The simplest way to allow vertices in clockwise or anticlockwise order is to define `isRightOf` analogously to `isLeftOf`, and combine them with a boolean expression.

```
isLeftOf :: Coordinate -> Ray -> Bool
(px,py) `isLeftOf` ((ax,ay), (bx,by))
= let (s,t) = (px-ax, py-ay)
(u,v) = (px-bx, py-by)
in s * v >= t * u
isRightOf :: Coordinate -> Ray -> Bool
(px,py) `isRightOf` ((ax,ay), (bx,by))
= let (s,t) = (px-ax, py-ay)
(u,v) = (px-bx, py-by)
in s * v <= t * u
(Polygon pts) `containsS` p
= let leftOfList = map isLeftOfp (zip pts (tail pts ++ [head pts]))
isLeftOfp p' = isLeftOf p p'
rightOfList = map isRightOfp (zip pts (tail pts ++ [head pts]))
isRightOfp p' = isRightOf p p'
in and leftOfList || and rightOfList
```

## 9 responses to “Exercise 8.4”

[…] our updated definition of `containsS` for polygons from Exercise 8.4. To prove the second fact is […]

[…] Exercise 8.4 for definitions of isLeftOf and […]

Seems this also works:

(Polygon pts) `containsS` p

= let leftOfList = map (isLeftOf p)

(zip pts (tail pts ++ [head pts]))

in and leftOfList || not (or leftOfList)

Can anyone advise me how to forbid this control

to eat leading left spaces?

>(Polygon pts) `containsS` p

> = let leftOfList = map (isLeftOf p) (zip pts (tail pts ++ [head pts]))

> in and leftOfList || not (or leftOfList)

Sorry,

I noticed that my previous solution does not work

if some points are on sides.

This one seems to work also for sides

>(px,py) `isLeftOf` ((ax,ay),(bx,by))

> = let (s,t) = (px-ax, py-ay)

> (u,v) = (px-bx, py-by)

> in s*v – t*u

>(Polygon pts) `containsS` p

> = let leftOfList = map (isLeftOf p) (zip pts (tail pts ++ [head pts]))

> in and (map (>=0) leftOfList) || and (map (<=0) leftOfList)

To preserve code formatting, use <pre> tags around it.
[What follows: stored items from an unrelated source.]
(** * indonesia-bods-mapping: the statement reconciler of [statements.js]

    A shallow embedding of [src/statements.js] and the properties of its
    reconciliation pass: deduplication against the identifiers seen so far,
    replacement links against the previous transaction, and the closing
    statements of ownerships that disappeared.

    Conventions of the embedding.
    - A JavaScript value read from the parsed input is a [value]. A number
      is an integral Number, given by its exact value; a string is given by
      its UTF-8 bytes.
    - An object of the parsed input is the association list of its own
      properties in enumeration order ([object]); its prototype is
      [Object.prototype]. An object that [Object.assign] filled is a
      [JS.copy]: its own properties and its prototype, which an own
      [__proto__] property of the source replaces.
    - Statement objects and the objects inside an [interests] array live in a
      store ([world]) and are handled through their locations, because the
      program pushes one object on several arrays and assigns to it
      afterwards. The other nested objects ([source], [addresses], ...) are
      never assigned to after their creation, so they are plain values.
    - [new Date()] and [uuidv4()] are oracles indexed by the number of calls
      made so far; the hash, [JSON.stringify], [String.prototype.trim] and
      [countries.getAlpha2Code] are parameters of the development. *)

From Stdlib Require Import ZArith List Bool Lia Ascii.
From stdpp Require Import base tactics option list gmap sets strings pretty.
(** [for _ in range(n): body] *)
Fixpoint for_range (n : nat) (body : ChargedParticle -> result ChargedParticle)
    (self : ChargedParticle) : result ChargedParticle :=
  match n with
  | O => Ok self
  | S n' => self <- body self ;; for_range n' body self
  end.

(** [update_from_force(particle, dt)] *)
Definition update_from_force (u : ForceUpdater) (dt : R) (self : ChargedParticle)
  : result ChargedParticle :=
  if Req_dec_T dt 0 then Ok self
  else for_range (espf u) (euler_substep u dt) self.

(** [add_force(self, force_func)] *)
Definition add_force (f : Vect3 -> result Vect3) (self : ChargedParticle)
  : ChargedParticle :=
  set_force_updaters
    (force_updaters self ++ [mkForceUpdater (euler_steps_per_frame self) f]) self.

(** [add_spring_force(self, k, center)]; the spring force itself cannot
    raise. *)
Definition add_spring_force (k : R) (c : option Vect3) (self : ChargedParticle)
  : ChargedParticle :=
  let c := match c with Some c => c | None => get_center self end in
  add_force (fun p => Ok (smul k (vsub c p))) self.

(** The framework's [Mobject.update]: the registered updaters are called in
    order; the first exception ends the frame. *)
Fixpoint run_updaters (us : list ForceUpdater) (dt : R) (self : ChargedParticle)
  : result ChargedParticle :=
  match us with
  | [] => Ok self
  | u :: us' => self <- update_from_force u dt self ;; run_updaters us' dt self
  end.

(** [update(self, dt)]: the framework runs the registered updaters, then the
    clock is incremented. *)
Definition update (dt : R) (self : ChargedParticle) : result ChargedParticle :=
  self <- run_updaters (force_updaters self) dt self ;;
  increment_clock dt self.

(** [get_info_from_delays(self, info_arr, delays)] *)
Definition get_info_from_delays (self : ChargedParticle)
    (info_arr : list Vect3) (delays : list R) : result (list Vect3) :=
  match history self with
  | None => Raise (Exception "track_position_history is not turned on")
  | Some h =>
      if Nat.eqb (length info_arr) 0 then Ok (repeat zeros3 (length delays))
      else
        let pre_indices :=
          map (fun d => IZR (history_index h) - d / time_step self) delays in
        let indices :=
          map (fun x => trunc (clip x 0 (IZR (history_index h)))) pre_indices in
        take info_arr indices
  end.

(** [get_past_acceleration(self, delays)]: reading [self.acceleration_history]
    already fails when the attribute is absent. *)
Definition get_past_acceleration (self : ChargedParticle) (delays : list R)
  : result (list Vect3) :=
  match history self with
  | None => Raise AttributeError
  | Some h => get_info_from_delays self (acceleration_history h) delays
  end.

(** [get_past_position(self, delays)] *)
Definition get_past_position (self : ChargedParticle) (delays : list R)
  : result (list Vect3) :=
  match history self with
  | None => Raise AttributeError
  | Some h => get_info_from_delays self (position_history h) delays
  end.

(* ================================================================== *)
(** ** Force model ([src/utils/forces.py]) *)

(** The three assignments that build one entry of [adjusted_norms] from the
    matching entry [n] of [norms], in the order of the source. *)
Definition adjust_norm (radius n : R) : xreal :=
  let a := Fin n in
  let a := if Rltb 0 n && Rltb n radius then Fin (radius * radius / n) else a in
  if Reqb n 0 then PInf else a.

(** [points_to_particle_info(particle, points, radius, c)] *)
Definition points_to_particle_info (particle : ChargedParticle)
    (points : list Vect3) (radius : option R) (c : R)
  : result (list Vect3 * list R * list xreal) :=
  let radius := match radius with
                | None => get_radius particle
                | Some r => r
                end in
  centers <-
    (if track_position_history particle then
       let approx_delays :=
         map (fun pt => norm (vsub pt (get_center particle)) / c) points in
       get_past_position particle approx_delays
     else Ok (map (fun _ => get_center particle) points)) ;;
  let diffs := zipWith vsub points centers in
  let norms := map norm diffs in
  let unit_diffs :=
    zipWith (fun d n => if Rltb 0 n then sdiv d n else zeros3) diffs norms in
  let adjusted_norms := map (adjust_norm radius) norms in
  Ok (unit_diffs, norms, adjusted_norms).

(** [coulomb_force(points, particle, radius)]; [c] keeps its default 2.0. *)
Definition coulomb_force (points : list Vect3) (particle : ChargedParticle)
    (radius : option R) : result (list Vect3) :=
  '(unit_diffs, norms, adjusted_norms) <-
     points_to_particle_info particle points radius 2 ;;
  Ok (zipWith (fun u a => xdiv (smul (get_charge particle) u) (xsqr a))
        unit_diffs adjusted_norms).

(** [lorentz_force(points, particle, radius, c, epsilon0)].  The delays and
    the rows are real numbers: they stand for what the code computes when
    [c] and [epsilon0] are not zero.  With [c = 0] or [epsilon0 = 0] numpy
    divides by zero without raising and goes on with [inf] and [nan] (a
    [nan] delay is even cast to an arbitrary index), which the model does
    not follow: what is proved about a history-tracking source carries
    [c <> 0], and [epsilon0 <> 0] where values are concerned.  A source
    without history raises before any of this matters. *)
Definition lorentz_force (points : list Vect3) (particle : ChargedParticle)
    (radius : option R) (c epsilon0 : R) : result (list Vect3) :=
  '(unit_diffs, norms, adjusted_norms) <-
     points_to_particle_info particle points radius c ;;
  let delays := map (fun n => n / c) norms in
  acceleration <- get_past_acceleration particle delays ;;
  let dot_prods := zipWith (fun u a => vsum (vmul u a)) unit_diffs acceleration in
  let a_perp :=
    zipWith (fun a du => vsub a (smul (fst du) (snd du)))
      acceleration (combine dot_prods unit_diffs) in
  let denom := map (xscale (4 * PI * epsilon0 * c ^ 2)) adjusted_norms in
  Ok (zipWith (fun ap d => xdiv (smul (- get_charge particle) ap) d) a_perp denom).

(* ================================================================== *)
(** ** Fields ([src/objects/fields.py]) *)

(** What [get_forces] can return: Python's [sum] starts from the integer 0. *)
Inductive pyvalue : Type :=
| PyInt (z : Z)
| NdArray (rows : list Vect3).

(** [a + b] on these values; two arrays of shapes (n, 3) and (m, 3) add
    row by row when [n = m], broadcast when one of them has a single row, and
    raise otherwise. *)
Definition py_add (a b : pyvalue) : result pyvalue :=
  match a, b with
  | PyInt x, PyInt y => Ok (PyInt (x + y))
  | PyInt x, NdArray r => Ok (NdArray (map (sadd (IZR x)) r))
  | NdArray r, PyInt y => Ok (NdArray (map (fun v => vaddk v (IZR y)) r))
  | NdArray r, NdArray s =>
      if Nat.eqb (length r) (length s) then Ok (NdArray (zipWith vadd r s))
      else match r, s with
           | [v], _ => Ok (NdArray (map (vadd v) s))
           | _, [w] => Ok (NdArray (map (fun v => vadd v w) r))
           | _, _ => Raise ValueError
           end
  end.

(** [sum(f(x) for x in xs)]: the generator is consumed left to right, each
    item added to the running total as soon as it is produced. *)
Fixpoint py_sum_from {X : Type} (f : X -> result (list Vect3)) (xs : list X)
    (total : pyvalue) : result pyvalue :=
  match xs with
  | [] => Ok total
  | x :: xs' =>
      item <- f x ;;
      total <- py_add total (NdArray item) ;;
      py_sum_from f xs' total
  end.

Definition py_sum {X : Type} (f : X -> result (list Vect3)) (xs : list X)
  : result pyvalue :=
  py_sum_from f xs (PyInt 0).

(** [ChargeBasedVectorField.get_forces]: [np.zeros_like(points)]. *)
Definition ChargeBasedVectorField_get_forces (charges : list ChargedParticle)
    (points : list Vect3) : list Vect3 :=
  map (fun _ => zeros3) points.

(** [CoulombField.get_forces(self, points)] *)
Definition CoulombField_get_forces (charges : list ChargedParticle)
    (points : list Vect3) : result pyvalue :=
  py_sum (fun charge => coulomb_force points charge None) charges.

Record LorentzField : Type := mkLorentzField {
  lf_charges : list ChargedParticle;
  radius_of_suppression : option R;
  lf_c : R
}.

(** [LorentzField.get_forces(self, points)]; [epsilon0] keeps its default
    0.025. *)
Definition LorentzField_get_forces (self : LorentzField) (points : list Vect3)
  : result pyvalue :=
  py_sum (fun charge =>
            lorentz_force points charge (radius_of_suppression self)
              (lf_c self) 0.025)
    (lf_charges self).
This is my solution and works even with [] because of and function:

(Polygon pts) `containsS` p = let leftOfList = map (isLeftOf p)

(zip pts (tail pts ++ [head pts]))

in and (map (==head leftOfList) leftOfList)

@fero, your solution is similar to the first one given by Wieslaw. As Wieslaw already said it did not work when p lies on one of the edges of the polygon.